What some people term Freedom is nothing else than a liberty of saying and doing disagreeable things. It is but carrying the notion a little higher, and it would require us to break and have a head broken reciprocally without offense.
When misfortunes happen to such as dissent from us in matters of religion, we call them judgments; when to those of our own sect, we call them trials; when to persons neither way distinguished, we are content to attribute them to the settled course of things.
A wound in the friendship of young persons, as in the bark of young trees, may be so grown over as to leave no scar. The case is very different in regard to old persons and old timber. The reason of this may be accountable from the decline of the social passions, and the prevalence of spleen, suspicion, and rancor towards the latter part of life.
Misers, as death approaches, are heaping up a chest of reasons to stand in more awe of him.
A large, branching, aged oak is perhaps the most venerable of all inanimate objects.
The fund of sensible discourse is limited; that of jest and badinerie is infinite.
Immoderate assurance is perfect licentiousness.

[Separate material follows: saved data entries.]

(** What [trim] returns is the input without a run of spaces in front and
    a run of blanks behind, and neither end can be trimmed further. *)
Lemma trim_some (s t : list ascii) :
  trim s = Some t ->
  exists n post,
    s = repeat chr_space n ++ t ++ post /\ Forall blank post /\
    t <> [] /\ hd chr_nul t <> chr_space /\ back_is_blank t = false.
Proof.
  remember (length s) as k eqn:Hk. revert s Hk.
  induction k as [k IH] using lt_wf_ind. intros s Hk.
  destruct s as [|c s]; [simp trim; discriminate|].
  rewrite trim_cons.
  destruct (Ascii.eqb c chr_space) eqn:Hc.
  - intros H. apply (IH (length s)) in H; [|subst; simpl; lia|reflexivity].
    destruct H as (n & post & -> & H).
    apply Ascii.eqb_eq in Hc. subst c. now exists (S n), post.
  - destruct (back_is_blank (c :: s)) eqn:Hb.
    + assert (Hne : c :: s <> []) by discriminate.
      destruct (exists_last Hne) as (s0 & b & Heq). rewrite Heq in *.
      assert (Hbl : blank b)
        by (apply blank_eqb; now rewrite <- (back_is_blank_app s0)).
      rewrite removelast_last. intros H.
      apply (IH (length s0)) in H;
        [|subst k; rewrite length_app; simpl; lia|reflexivity].
      destruct H as (n & post & -> & Hp & H).
      exists n, (post ++ [b]). split; [now rewrite <- !app_assoc|].
      split; [|exact H].
      apply Forall_app. split; [assumption|]. now constructor.
    + intros [= <-]. exists 0, []. simpl. rewrite app_nil_r.
      repeat split; try discriminate; auto.
      now apply Ascii.eqb_neq.
Qed.

End TrimFacts.

(** ** to_integer *)

Module IntegerFacts.
Import Convert Spec TrimFacts.
Local Open Scope Z_scope.

(** The lookup table and the range check of [chrdigit], read as a whole. *)
Lemma chrdigit_value (c : ascii) (base : Z) :
  chrdigit c base =
    if (0 <=? digit_value c) && (digit_value c <? base)
    then digit_value c else -1.
Proof.
  destruct c as [[] [] [] [] [] [] [] []]; cbv -[Z.ltb]; try reflexivity;
    destruct (_ <? base); reflexivity.
Qed.

Lemma digit_value_range (c : ascii) : -1 <= digit_value c <= 35.
Proof.
  destruct c as [[] [] [] [] [] [] [] []]; vm_compute; split; discriminate.
Qed.

Lemma chrdigit_valid (c : ascii) (base : Z) :
  valid_digit base c -> chrdigit c base = digit_value c.
Proof.
  intros [H0 H1]. rewrite chrdigit_value.
  apply Z.leb_le in H0. apply Z.ltb_lt in H1. now rewrite H0, H1.
Qed.

Lemma chrdigit_invalid (c : ascii) (base : Z) :
  ~ valid_digit base c -> chrdigit c base = -1.
Proof.
  intros H. rewrite chrdigit_value.
  destruct (0 <=? digit_value c) eqn:H0; [|reflexivity].
  destruct (digit_value c <? base) eqn:H1; [|reflexivity].
  exfalso. apply H. split; [now apply Z.leb_le|now apply Z.ltb_lt].
Qed.

Section Wrap.
Variable wrap : Z -> Z.

Lemma accumulate_valid (base : Z) (ds : list ascii) (r : Z) :
  Forall (valid_digit base) ds ->
  accumulate wrap base ds r = Some (horner_from wrap base ds r).
Proof.
  intros H. revert r. induction H as [|c ds Hc _ IH]; intros r.
  - reflexivity.
  - simpl. rewrite (chrdigit_valid Hc).
    destruct Hc as [H0 _].
    apply Z.ltb_ge in H0. rewrite H0. apply IH.
Qed.

Lemma accumulate_invalid (base : Z) (ds : list ascii) (r : Z) :
  Exists (fun c => ~ valid_digit base c) ds ->
  accumulate wrap base ds r = None.
Proof.
  intros H. revert r. induction H as [c ds Hc|c ds _ IH]; intros r.
  - simpl. now rewrite (chrdigit_invalid Hc).
  - simpl. destruct (chrdigit c base <? 0); [reflexivity|apply IH].
Qed.

(** A digit is neither a space, a NUL nor a minus sign. *)
Lemma valid_digit_plain (base : Z) (c : ascii) :
  valid_digit base c ->
  c <> chr_space /\ c <> chr_nul /\ c <> chr_minus.
Proof.
  intros [H _]. repeat split; intros ->; vm_compute in H; now apply H.
Qed.

(** [to_integer] behind the trim loop. *)
Lemma to_integer_trimmed (s t : list ascii) (radix : Z) :
  trim s = Some t -> to_integer wrap s radix = to_integer wrap t radix.
Proof.
  intros H. unfold to_integer. rewrite H.
  destruct (trim_some _ H) as (_ & _ & _ & _ & Ht & Hh & Hb).
  now rewrite (trim_fixed Ht Hh Hb).
Qed.

(** A range that starts with a character other than space, minus and
    zero, and does not end in a blank, goes to the digit loop whole. *)
Lemma to_integer_plain (c : ascii) (s : list ascii) (radix : Z) :
  c <> chr_space -> c <> chr_minus -> c <> chr_zero ->
  back_is_blank (c :: s) = false ->
  to_integer wrap (c :: s) radix = accumulate wrap radix (c :: s) 0.
Proof.
  intros Hs Hm Hz Hb. unfold to_integer.
  rewrite trim_fixed by (simpl; auto; discriminate).
  unfold take_sign. simpl hd.
  apply Ascii.eqb_neq in Hm, Hz. rewrite Hm. unfold prefix. rewrite Hz.
  now destruct (accumulate wrap radix (c :: s) 0).
Qed.

Lemma to_integer_minus (c : ascii) (s : list ascii) (radix : Z) :
  c <> chr_zero -> back_is_blank (c :: s) = false ->
  to_integer wrap (chr_minus :: c :: s) radix =
    option_map (fun r => wrap (- r))
      (accumulate wrap radix (c :: s) 0).
Proof.
  intros Hz Hb. unfold to_integer.
  rewrite trim_fixed; [| discriminate | simpl; discriminate | ].
  - unfold take_sign. simpl hd. simpl tl. rewrite Ascii.eqb_refl.
    unfold prefix. apply Ascii.eqb_neq in Hz. rewrite Hz.
    now destruct (accumulate wrap radix (c :: s) 0).
  - revert Hb. unfold back_is_blank. now simpl.
Qed.

Lemma valid_back (base : Z) (ds : list ascii) :
  ds <> [] -> Forall (valid_digit base) ds -> back_is_blank ds = false.
Proof.
  intros Hne H. destruct (exists_last Hne) as (s0 & b & ->).
  rewrite back_is_blank_app.
  apply Forall_app in H as [_ Hb]. inversion_clear Hb as [|? ? Hb' _].
  destruct (valid_digit_plain Hb') as (H1 & H2 & _).
  apply Ascii.eqb_neq in H1, H2. now rewrite H1, H2.
Qed.

End Wrap.

End IntegerFacts.

(** ** to_floating_point *)

Module FloatFacts.
Import Convert Spec TrimFacts.
Local Open Scope Z_scope.

Lemma scan_exp_split (m x : list ascii) (e : ascii) :
  Forall no_exp m -> chrlower e = code "e" ->
  scan_exp (m ++ e :: x) = (m, e :: x).
Proof.
  intros Hm He. induction Hm as [|d m Hd _ IH]; simpl.
  - now rewrite He.
  - apply Z.eqb_neq in Hd. now rewrite Hd, IH.
Qed.

Lemma scale_zero (r : float) : scale r 0 = r.
Proof. reflexivity. Qed.

Lemma scale_up (r : float) (k : Z) :
  0 <= k -> scale r (k + 1) = (scale r k * 10)%float.
Proof.
  intros Hk. unfold scale.
  replace (k + 1 >? 0) with true by (symmetry; apply Z.gtb_lt; lia).
  rewrite Z2Nat.inj_add by lia. rewrite Nat.add_comm. simpl Nat.iter.
  destruct (k >? 0) eqn:Hp; [reflexivity|].
  assert (k = 0) as -> by (rewrite Z.gtb_ltb in Hp; apply Z.ltb_ge in Hp; lia).
  reflexivity.
Qed.

Lemma scale_down (r : float) (k : Z) :
  k <= 0 -> scale r (k - 1) = (scale r k / 10)%float.
Proof.
  intros Hk. unfold scale.
  replace (k - 1 >? 0) with false
    by (symmetry; rewrite Z.gtb_ltb; apply Z.ltb_ge; lia).
  replace (k - 1 <? 0) with true by (symmetry; apply Z.ltb_lt; lia).
  replace (- (k - 1)) with (- k + 1) by lia.
  rewrite Z2Nat.inj_add by lia. rewrite Nat.add_comm. simpl Nat.iter.
  replace (k >? 0) with false
    by (symmetry; rewrite Z.gtb_ltb; apply Z.ltb_ge; lia).
  destruct (k <? 0) eqn:Hn; [reflexivity|].
  assert (k = 0) as -> by (apply Z.ltb_ge in Hn; lia).
  reflexivity.
Qed.

(** The exponent marker is never a blank. *)
Lemma exp_not_blank (e : ascii) :
  chrlower e = code "e" ->
  Ascii.eqb e chr_space || Ascii.eqb e chr_nul = false.
Proof.
  intros He.
  destruct (Ascii.eqb e chr_space) eqn:H1;
    [apply Ascii.eqb_eq in H1; subst; discriminate|].
  destruct (Ascii.eqb e chr_nul) eqn:H2;
    [apply Ascii.eqb_eq in H2; subst; discriminate|].
  reflexivity.
Qed.

Lemma back_is_blank_behind (s : list ascii) (e : ascii) (x : list ascii) :
  back_is_blank (s ++ e :: x) = back_is_blank (e :: x).
Proof.
  unfold back_is_blank. f_equal; f_equal;
    (induction s as [|a s IH]; [reflexivity|];
     simpl app; rewrite <- IH; destruct (s ++ e :: x) eqn:E;
     [now destruct s|reflexivity]).
Qed.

In designing a house and gardens, it is happy when there is an opportunity of maintaining a subordination of parts; the house so luckily place as to exhibit a view of the whole design. I have sometimes thought that there was room for it to resemble a epic or dramatic poem.
Avarice is the most oppose of all characters to that of God Almighty, whose alone it is to give and not receive.
I trimmed my lamp, consumed the midnight oil.
Learning, like money, may be of so base a coin as to be utterly void of use.